Tuesday, January 8, 2013

Dining with the Pope


Last month Bendicta Alejo Vargas of Michoacan cooked for the Pope. She honored the culinary traditions she learned from her grandmother by preparing a traditional Purépecha dinner for Pope Benedict XVI and other guests in the Vatican on December 12, the Day of Our Lady of Guadalupe. 

Benedicta, a Purépecha herself, has received numerous cooking awards and currently serves as a chef and instructor at Morelia's Culinary School.   In addition to the honor of meeting him personally and receiving his blessing, she is particularly thrilled to have prepared a meal for the Pope who is her "tocayo". 

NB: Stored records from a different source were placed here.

Definition resolve (index : RouteIndex) (method path : string)
    (caller_repository restriction : option RepoId) : RouteResolution :=
  match index !! method with
  | None => RR_Unmatched
  | Some root =>
      let found := find (segments (parse path)) (admits restriction) root in
      match prefer_local caller_repository found with
      | [] => RR_Unmatched
      | [provider] => RR_Unique provider
      | found => RR_Ambiguous found
      end
  end.

(** ** Templates, and what it means to match and to be more specific *)
Definition segment_matches (s first : RouteSegment) : bool :=
  match s, first with
  | Static v, Static v' => String.eqb v v'
  | Mixed literals, _ => mixed_accepts literals first
  | Param, CatchAll => false
  | Param, _ => true
  | _, _ => false
  end.

Fixpoint route_matches (template query : list RouteSegment) : bool :=
  match template, query with
  | [], [] => true
  | CatchAll :: _, _ :: _ => true
  | s :: template, first :: query => segment_matches s first && route_matches template query
  | _, _ => false
  end.

Definition segment_rank (s : RouteSegment) : nat :=
  match s with Static _ => 0 | Mixed _ => 1 | Param => 2 | CatchAll => 3 end.

(** More specific at the first segment where the two templates differ. *)
Inductive more_specific : list RouteSegment → list RouteSegment → Prop :=
| more_here s s' t t' : segment_rank s < segment_rank s' → more_specific (s :: t) (s' :: t')
| more_later s t t' : more_specific t t' → more_specific (s :: t) (s :: t').

(** A catch-all ends its template. *)
Fixpoint template_wf (t : list RouteSegment) : Prop :=
  match t with
  | [] => True
  | CatchAll :: t => t = []
  | _ :: t => template_wf t
  end.

Lemma push_segments_wf parts : template_wf (push_segments parts).
Proof.
  induction parts as [|p parts IH]; simpl; [done|].
  case_bool_decide as H; [by rewrite H|]. by destruct (classify_segment p).
Qed.

Lemma parse_wf path : template_wf (segments (parse path)).
Proof. apply push_segments_wf. Qed.

(** ** The trie as a map from templates to provider sets *)
Definition child (n : RouteNode) (s : RouteSegment) : option RouteNode :=
  match s with
  | Static v => statics n !! v
  | Mixed literals => mixed n !! literals
  | Param => param n
  | CatchAll => None
  end.

Fixpoint route_at (t : list RouteSegment) (n : RouteNode) : ProviderSet :=
  match t with
  | [] => terminal n
  | CatchAll :: _ => catch_all n
  | s :: t => match child n s with Some c => route_at t c | None => [] end
  end.

Lemma route_at_empty t : route_at t empty_node = [].
Proof. by destruct t as [|[] t]. Qed.

Lemma route_at_default t s n :
  s ≠ CatchAll → route_at (s :: t) n = route_at t (default empty_node (child n s)).
Proof.
  intros Hs. destruct s; try done; simpl;
    match goal with |- context [match ?o with Some _ => _ | None => _ end] => destruct o end; simpl;
    by rewrite ?route_at_empty.
Qed.

Lemma route_at_insert s t p n :
  template_wf s → template_wf t →
  route_at t (insert s p n) = if bool_decide (t = s) then set_insert p (route_at t n) else route_at t n.
Proof.
  revert t n. induction s as [|x s IH]; intros t n Hs Ht.
  { destruct t as [|y t]; [by rewrite bool_decide_eq_true_2|].
    rewrite bool_decide_eq_false_2 by done. by destruct y. }
  destruct t as [|y t]; [rewrite bool_decide_eq_false_2 by done; by destruct x|].
  destruct (decide (x = y)) as [<-|Hne].
  - destruct x; simpl in Hs, Ht.
    1-3: rewrite !route_at_default by done; simpl;
         rewrite ?lookup_insert_eq; simpl; rewrite IH by done;
         repeat case_bool_decide; congruence.
    subst. by rewrite bool_decide_eq_true_2.
  - rewrite bool_decide_eq_false_2 by congruence.
    destruct x, y; try done; simpl; rewrite ?lookup_insert_ne by congruence; done.
Qed.

(** ** The provider set *)
Lemma set_insert_elem x p l : x ∈ set_insert p l → x = p ∨ x ∈ l.
Proof.
  induction l as [|c l IH]; simpl; [set_solver|]. repeat case_if; set_solver.
Qed.

Lemma set_insert_ids p l id :
  (∃ x, x ∈ set_insert p l ∧ hb_id x = id) ↔ hb_id p = id ∨ ∃ x, x ∈ l ∧ hb_id x = id.
Proof.
  induction l as [|c l IH]; simpl; [set_solver|].
  destruct (String.eqb_spec (hb_id c) (hb_id p)) as [E|E]; [case_if|]; set_solver.
Qed.

(** What a fold of insertions keeps: providers of the list, one per node. *)
Lemma fold_set_insert (ps : list HttpBoundary) (l : ProviderSet) :
  let r := foldl (λ l p, set_insert p l) l ps in
  (∀ x, x ∈ r → x ∈ l ∨ x ∈ ps) ∧
  (∀ p, p ∈ ps ∨ p ∈ l → ∃ x, x ∈ r ∧ hb_id x = hb_id p).
Proof.
  revert l. induction ps as [|p ps IH]; intros l; simpl; [set_solver|].
  destruct (IH (set_insert p l)) as [H1 H2]. split.
  - intros x [[->|?]%set_insert_elem|?]%H1; set_solver.
  - intros q [[->|Hq]%elem_of_cons|Hq].
    + destruct (proj2 (set_insert_ids p l (hb_id p)) (or_introl eq_refl)) as (x & Hx & Ex).
      destruct (H2 x) as (y & Hy & Ey); [by right|]. exists y. by rewrite Ey.
    + by apply H2; left.
    + destruct (proj2 (set_insert_ids p l (hb_id q))) as (x & Hx & Ex); [right; eauto|].
      destruct (H2 x) as (y & Hy & Ey); [by right|]. exists y. by rewrite Ey.
Qed.

(** ** The search finds the most specific accepted templates *)
Section find.
Context (accept : HttpBoundary → bool).

(** A template of the trie that matches and holds an accepted provider. *)
Definition live (n : RouteNode) (query template : list RouteSegment) (p : HttpBoundary) : Prop :=
  template_wf template ∧ route_matches template query = true ∧ p ∈ accepted accept (route_at template n).

(** The matches below the children of one rank. *)
Definition layer (n : RouteNode) (first : RouteSegment) (rest : list RouteSegment) (k : nat)
    (p : HttpBoundary) : Prop :=
  ∃ s c, segment_rank s = k ∧ segment_matches s first = true ∧ child n s = Some c ∧ p ∈ find rest accept c.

"Tocayo" is the marvelous Spanish word that gets us around the awkward situation of addressing someone who has the same name as ours.  We can call that person "tocayo".  And when referring to him or her we can replace that person's name with "mi tocayo".  In most cases our tocayo is of our same gender, however there are cases of names that are similar for women and men -- with an "a" on the end for women and an "o" for men. 

For the Pope's dinner Benedicta prepared "corundas naturales",  similar to a central Mexican tamale. The corunda is traditionally more moist than a tamale, triangular in shape and wrapped in a corn husk and tied with a trademark knot.  For the second course she prepared two types of móle, rabbit and cheese.  The cheese móle was prepared with a kind of chile "que no pica" Benedicta said. I smiled when I heard her say that -- is there really such a chile? 

For beverages Benedicta prepared tamarind and sesame "atoles", flavored corn-based drinks.

The whole meal was prepared in the traditional Purépecha way.  The organizers of the event shipped the volcanic-stone metate (grinding stone), huge clay pots and a comal (a griddle on which tortillas are cooked) to Rome. They shipped stones for the hearth. They even shipped over Michoacan firewood.  Before setting off to the Vatican herself, Benedicta received word that the pottery had arrived in good order.  In her luggage she carried most of the ingredients she would need; however she purchased the rabbit meat at a butcher shop in Rome.  

A marvelous aspect of Mexican cuisine is that it has not changed much since the time of the Conquest.  UNESCO, the United Nations Educational, Scientific and Cultural Organization, has recognized this by naming it to its Intangible Cultural Heritage List. The same meal Benedicta prepared for Pope Benedict XVI and other guests had certainly been prepared in Michoacán in the late 16th century.  The non-Mesoamerican ingredients in Benedicta's dinner were few. Cheese is of European origin and tamarind and sesame seeds are both of African origin and used extensively in Asia. They probably arrived in Acapulco on ships from Manila shortly after 1565.  

European food of the 16th century was very different from the food today. Food historian and Mexico resident Rachel Landau tells us that a European court meal of that time would seem strange to anyone accustomed to today's Western cooking.  Dishes of that time period "might include blancmange -- a thick puree of rice and chicken moistened with milk from ground almonds, sprinkled with sugar and fried pork fat."  Accompanied by "fava beans cooked in meat stock sprinkled with chopped mint or quince paste, a sweetmeat of quinces and sugar or honey.  To wash it all down, we would probably drink hypocras, a mulled red wine seasoned with ground ginger, cinnamon, cloves, and sugar."  

According to Landau it was in the mid 17th century that the European diet became similar to what we know today. This is quite unlike Mexico's cuisine which has stayed the course through the centuries.

The dinner celebrating Our Lady of Guadalupe Day at the Vatican was also unusual in that the Pope rarely attends large dinner parties. In fact, such is the fame of the Pope eating alone -- especially breakfasting alone -- that Cuernavaca artist of English origin, John Spencer, made a piece of sculpture he titled The Pope's Table.  Mounted on the base of a treadle sewing machine, the edge of the table has arches allusive of those in the Colosseum in Rome, with intricate sculpture rising up as a spire from the tabletop.  Characteristic of Spencer's quirky and whimsical sculpture, the pedals connect to a circle of bells to call for service.  

I haven't been able to find out how many people attended the dinner Benedicta prepared. She made 600 corundas and 700 handmade tortillas, both white and blue tortillas.  None were left over.  

And did Benedicto enjoy his tocaya's concoctions?  From the kitchen she couldn't see for herself, but she reports that members of the Michoacan delegation told her he liked the corundas and the cheese móle -- the one with the chile que no pica.